=== Activity ===
In the data below, one line contains "by rewrite ?andb_false_r)." and a later one contains "Some (commit_ts e))]". Print both, with every line between them, exactly and alone.

═════ Input data ═════

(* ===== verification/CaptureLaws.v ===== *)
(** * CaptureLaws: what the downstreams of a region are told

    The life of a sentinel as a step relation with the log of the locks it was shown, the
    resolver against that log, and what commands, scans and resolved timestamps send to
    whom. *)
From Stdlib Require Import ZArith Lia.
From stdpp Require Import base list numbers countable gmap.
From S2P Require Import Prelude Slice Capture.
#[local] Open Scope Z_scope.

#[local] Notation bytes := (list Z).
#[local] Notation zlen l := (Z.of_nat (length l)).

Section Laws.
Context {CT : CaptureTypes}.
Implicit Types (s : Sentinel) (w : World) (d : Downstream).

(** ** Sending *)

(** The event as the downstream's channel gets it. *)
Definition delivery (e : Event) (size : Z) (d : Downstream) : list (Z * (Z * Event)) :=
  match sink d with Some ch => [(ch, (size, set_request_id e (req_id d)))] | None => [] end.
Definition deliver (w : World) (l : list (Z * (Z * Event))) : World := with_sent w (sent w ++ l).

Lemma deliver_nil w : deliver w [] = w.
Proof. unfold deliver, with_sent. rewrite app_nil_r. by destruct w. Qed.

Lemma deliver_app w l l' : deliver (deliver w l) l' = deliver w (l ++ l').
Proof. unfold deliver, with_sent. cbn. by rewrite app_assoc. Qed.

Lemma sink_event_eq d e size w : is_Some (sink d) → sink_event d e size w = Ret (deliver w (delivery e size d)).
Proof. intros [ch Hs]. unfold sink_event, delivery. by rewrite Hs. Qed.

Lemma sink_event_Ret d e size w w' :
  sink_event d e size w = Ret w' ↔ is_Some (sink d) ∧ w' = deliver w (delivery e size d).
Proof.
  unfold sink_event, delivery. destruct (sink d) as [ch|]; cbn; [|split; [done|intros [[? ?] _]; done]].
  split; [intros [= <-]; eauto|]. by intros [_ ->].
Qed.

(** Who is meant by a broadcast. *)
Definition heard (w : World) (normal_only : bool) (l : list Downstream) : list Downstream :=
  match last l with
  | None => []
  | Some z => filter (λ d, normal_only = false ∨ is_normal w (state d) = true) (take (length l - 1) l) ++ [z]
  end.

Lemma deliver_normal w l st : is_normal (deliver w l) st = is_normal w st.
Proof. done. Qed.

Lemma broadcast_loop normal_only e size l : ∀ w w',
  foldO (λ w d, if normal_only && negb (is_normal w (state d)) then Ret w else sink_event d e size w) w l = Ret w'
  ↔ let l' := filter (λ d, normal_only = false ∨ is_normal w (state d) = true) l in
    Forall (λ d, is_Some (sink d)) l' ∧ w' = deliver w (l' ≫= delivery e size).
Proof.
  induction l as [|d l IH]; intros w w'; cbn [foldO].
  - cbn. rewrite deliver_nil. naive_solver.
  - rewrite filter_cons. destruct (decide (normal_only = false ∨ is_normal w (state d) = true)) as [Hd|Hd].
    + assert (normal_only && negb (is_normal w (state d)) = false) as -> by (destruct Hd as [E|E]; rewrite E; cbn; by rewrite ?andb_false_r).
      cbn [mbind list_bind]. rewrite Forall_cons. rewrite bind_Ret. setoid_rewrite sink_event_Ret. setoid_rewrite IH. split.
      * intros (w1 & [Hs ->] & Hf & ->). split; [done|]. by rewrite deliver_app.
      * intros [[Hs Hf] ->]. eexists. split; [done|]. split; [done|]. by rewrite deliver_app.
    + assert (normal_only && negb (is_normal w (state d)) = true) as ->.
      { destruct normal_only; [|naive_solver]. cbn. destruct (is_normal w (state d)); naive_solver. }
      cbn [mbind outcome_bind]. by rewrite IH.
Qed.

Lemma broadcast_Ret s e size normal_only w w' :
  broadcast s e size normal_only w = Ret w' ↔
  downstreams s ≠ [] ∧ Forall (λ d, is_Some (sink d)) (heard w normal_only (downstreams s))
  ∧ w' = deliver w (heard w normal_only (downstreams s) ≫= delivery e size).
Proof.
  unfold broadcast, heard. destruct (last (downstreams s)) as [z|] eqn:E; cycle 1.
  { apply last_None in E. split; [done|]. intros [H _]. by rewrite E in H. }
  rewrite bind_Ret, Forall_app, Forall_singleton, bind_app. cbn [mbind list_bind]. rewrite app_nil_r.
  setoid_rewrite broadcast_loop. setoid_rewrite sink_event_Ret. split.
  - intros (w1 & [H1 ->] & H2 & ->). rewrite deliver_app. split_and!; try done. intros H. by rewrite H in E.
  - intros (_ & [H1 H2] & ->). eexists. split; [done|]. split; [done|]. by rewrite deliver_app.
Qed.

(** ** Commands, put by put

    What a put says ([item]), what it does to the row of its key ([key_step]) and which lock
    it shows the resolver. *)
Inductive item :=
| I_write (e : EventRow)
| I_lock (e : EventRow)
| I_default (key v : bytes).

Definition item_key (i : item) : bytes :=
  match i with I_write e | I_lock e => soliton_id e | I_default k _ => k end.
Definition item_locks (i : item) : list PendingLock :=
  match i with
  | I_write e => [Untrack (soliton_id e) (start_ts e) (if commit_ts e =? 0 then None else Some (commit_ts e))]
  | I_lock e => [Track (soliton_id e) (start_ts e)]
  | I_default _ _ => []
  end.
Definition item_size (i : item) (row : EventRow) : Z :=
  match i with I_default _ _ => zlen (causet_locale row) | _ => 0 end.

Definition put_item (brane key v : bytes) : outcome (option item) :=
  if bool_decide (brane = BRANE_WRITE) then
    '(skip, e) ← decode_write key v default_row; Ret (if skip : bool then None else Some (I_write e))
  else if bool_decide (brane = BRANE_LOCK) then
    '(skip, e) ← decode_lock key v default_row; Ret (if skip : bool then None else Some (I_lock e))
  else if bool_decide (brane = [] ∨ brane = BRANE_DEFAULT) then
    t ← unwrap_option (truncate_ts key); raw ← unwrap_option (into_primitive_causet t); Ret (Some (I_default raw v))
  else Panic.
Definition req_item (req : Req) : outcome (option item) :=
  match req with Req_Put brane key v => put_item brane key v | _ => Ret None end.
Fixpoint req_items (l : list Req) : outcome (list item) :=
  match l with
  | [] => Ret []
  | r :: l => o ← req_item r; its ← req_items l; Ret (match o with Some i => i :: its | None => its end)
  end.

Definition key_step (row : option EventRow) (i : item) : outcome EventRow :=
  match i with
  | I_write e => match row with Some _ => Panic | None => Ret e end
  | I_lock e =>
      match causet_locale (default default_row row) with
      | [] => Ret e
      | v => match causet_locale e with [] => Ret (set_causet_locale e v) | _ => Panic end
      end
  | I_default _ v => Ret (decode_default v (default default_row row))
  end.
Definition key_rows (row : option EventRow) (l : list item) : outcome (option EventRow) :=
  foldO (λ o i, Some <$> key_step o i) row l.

═════

=== Task result ===
    + assert (normal_only && negb (is_normal w (state d)) = false) as -> by (destruct Hd as [E|E]; rewrite E; cbn; by rewrite ?andb_false_r).
      cbn [mbind list_bind]. rewrite Forall_cons. rewrite bind_Ret. setoid_rewrite sink_event_Ret. setoid_rewrite IH. split.
      * intros (w1 & [Hs ->] & Hf & ->). split; [done|]. by rewrite deliver_app.
      * intros [[Hs Hf] ->]. eexists. split; [done|]. split; [done|]. by rewrite deliver_app.
    + assert (normal_only && negb (is_normal w (state d)) = true) as ->.
      { destruct normal_only; [|naive_solver]. cbn. destruct (is_normal w (state d)); naive_solver. }
      cbn [mbind outcome_bind]. by rewrite IH.
Qed.

Lemma broadcast_Ret s e size normal_only w w' :
  broadcast s e size normal_only w = Ret w' ↔
  downstreams s ≠ [] ∧ Forall (λ d, is_Some (sink d)) (heard w normal_only (downstreams s))
  ∧ w' = deliver w (heard w normal_only (downstreams s) ≫= delivery e size).
Proof.
  unfold broadcast, heard. destruct (last (downstreams s)) as [z|] eqn:E; cycle 1.
  { apply last_None in E. split; [done|]. intros [H _]. by rewrite E in H. }
  rewrite bind_Ret, Forall_app, Forall_singleton, bind_app. cbn [mbind list_bind]. rewrite app_nil_r.
  setoid_rewrite broadcast_loop. setoid_rewrite sink_event_Ret. split.
  - intros (w1 & [H1 ->] & H2 & ->). rewrite deliver_app. split_and!; try done. intros H. by rewrite H in E.
  - intros (_ & [H1 H2] & ->). eexists. split; [done|]. split; [done|]. by rewrite deliver_app.
Qed.

(** ** Commands, put by put

    What a put says ([item]), what it does to the row of its key ([key_step]) and which lock
    it shows the resolver. *)
Inductive item :=
| I_write (e : EventRow)
| I_lock (e : EventRow)
| I_default (key v : bytes).

Definition item_key (i : item) : bytes :=
  match i with I_write e | I_lock e => soliton_id e | I_default k _ => k end.
Definition item_locks (i : item) : list PendingLock :=
  match i with
  | I_write e => [Untrack (soliton_id e) (start_ts e) (if commit_ts e =? 0 then None else Some (commit_ts e))]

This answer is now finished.